[Collected data]
• • • • •

(** ** SizeAccountant: [dir_size]

    [stack] is the [Vec] with its last element first: [push] is [cons],
    [pop] takes the head. *)
Definition dir_size_entry (acc : list node * N) (e : string * node) : list node * N :=
  let '(stack, total) := acc in
  let '(_, ch) := e in
  if ft_is_dir ch && negb (ft_is_symlink ch) then (ch :: stack, total)
  else if ft_is_file ch then (stack, u64_add total (metadata_len ch))
  else (stack, total).

Fixpoint dir_size_loop (fuel : nat) (stack : list node) (total : N) : N :=
  match fuel with
  | O => total
  | S fuel' =>
    match stack with
    | [] => total
    | dir :: stack' =>
      match read_dir dir with
      | None => dir_size_loop fuel' stack' total
      | Some es =>
        let '(st, tot) := fold_left dir_size_entry es (stack', total) in
        dir_size_loop fuel' st tot
      end
    end
  end.

(** The loop pops every node of the tree at most once, so [node_size] + 1
    rounds always suffice (lemma [dir_size_loop_sum] below). *)
Definition dir_size (n : node) : N := dir_size_loop (S (node_size n)) [n] 0%N.

(** ** Results, paths and candidates *)

Inductive result (A E : Type) := Ok (a : A) | Err (e : E).
Arguments Ok {A E} a.
Arguments Err {A E} e.

(** [struct Purge] *)
Record Purge := mkPurge { path : PathBuf; size : N }.

(** [Path::strip_prefix] *)
Fixpoint strip_prefix (base p : PathBuf) : option PathBuf :=
  match base, p with
  | [], _ => Some p
  | b :: base', c :: p' => if String.eqb b c then strip_prefix base' p' else None
  | _ :: _, [] => None
  end.

(** [rel.display()] of a relative path. *)
Definition display (rel : PathBuf) : string :=
  to_string_lossy (String.concat "/" rel).

(** [Path::new(dir).join(name)] *)
Definition join (dir : PathBuf) (name : string) : PathBuf := dir ++ [name].

(** Looking a path up from the filesystem root: intermediate links are
    resolved, the last component is not ([symlink_metadata]). *)
Fixpoint lookup (w : node) (p : PathBuf) : option node :=
  match p with
  | [] => Some w
  | c :: p' =>
    match stat_entries w with
    | Some es =>
      match find (fun e => String.eqb (fst e) c) es with
      | Some (_, ch) => lookup ch p'
      | None => None
      end
    | None => None
    end
  end.

Section Program.
(** The git library ([git2]) and the rest of the operating system are
    external: their answers are parameters.  The on-disk state of a
    repository that git reads is part of the [Repository] value. *)
Context {Repository git_error io_error : Type}.
(** [Repository::open] *)
Variable repository_open : PathBuf -> result Repository git_error.
(** [Repository::is_path_ignored] *)
Variable is_path_ignored : Repository -> string -> result bool git_error.
(** [PathBuf::canonicalize] *)
Variable canonicalize : node -> PathBuf -> option PathBuf.
(** [fs::remove_dir_all]: the filesystem afterwards (a failure may have
    removed part of the tree) and the outcome. *)
Variable remove_dir_all : node -> PathBuf -> node * result unit io_error.
(** [str::trim] *)
Variable trim : string -> string.

(** [repo.is_path_ignored(..).unwrap_or(false)] *)
Definition ignored_or_false (r : result bool git_error) : bool :=
  match r with Ok b => b | Err _ => false end.

(** [scan_dir]; [out.push] appends. *)
Fixpoint scan_dir (repo : Repository) (repo_root dir : PathBuf) (n : node)
         (out : list Purge) {struct n} : list Purge :=
  match n with
  | Dir true es =>
    fold_left
      (fun out e =>
         let '(nm, ch) := e in
         let p := join dir nm in
         if negb (is_dir ch) || is_symlink ch then out
         else
           let name := to_str_or_empty nm in
           if is_target name then
             let rel := match strip_prefix repo_root p with
                        | Some r => r | None => p end in
             let check := String.append (display rel) "/" in
             if ignored_or_false (is_path_ignored repo check)
             then out ++ [mkPurge p (dir_size ch)]
             else out
           else if starts_with_dot name then out
           else scan_dir repo repo_root p ch out)
      es out
  | Symlink (Some d) => scan_dir repo repo_root dir d out
  | _ => out
  end.

Definition find_purgeable (repo_path : PathBuf) (n : node) : list Purge :=
  match repository_open repo_path with
  | Err _ => []
  | Ok repo => scan_dir repo repo_path repo_path n []
  end.

(** The deletion loop of [run].  The state is the filesystem, [freed]
    ([u64]), [errors] and the trace of [remove_dir_all] calls with their
    outcome.  [errors] is a [usize] incremented at most once per element
    of a [Vec], so it cannot wrap; it is a [nat]. *)
Definition purge_one (st : node * N * nat * list (PathBuf * bool)) (p : Purge)
  : node * N * nat * list (PathBuf * bool) :=
  let '(w, freed, errors, trace) := st in
  let '(w', r) := remove_dir_all w (path p) in
  match r with
  | Ok _ => (w', u64_add freed (size p), errors, trace ++ [(path p, true)])
  | Err _ => (w', freed, S errors, trace ++ [(path p, false)])
  end.

Definition purge_all (w : node) (all_purges : list (PathBuf * list Purge))
  : node * N * nat * list (PathBuf * bool) :=
  fold_left (fun st rp => fold_left purge_one (snd rp) st)
            all_purges (w, 0%N, 0, []).

Record Args := mkArgs { args_path : PathBuf; depth : nat; dry_run : bool; yes : bool }.

Inductive run_error :=
| CannotAccess (p : PathBuf)
| NoRepos (base : PathBuf)
| ReadInputFailed
| RemoveFailed (errors : nat).

Definition is_yes (answer : string) : bool :=
  existsb (String.eqb (trim answer)) ["y"; "Y"; "yes"].

Definition find_purgeable_at (w : node) (r : PathBuf) : list Purge :=
  match lookup w r with Some n => find_purgeable r n | None => [] end.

• • • • •

Problem to work on:
Across the records above, tally the lines that contain "true" and return the number alone.

Task result:
2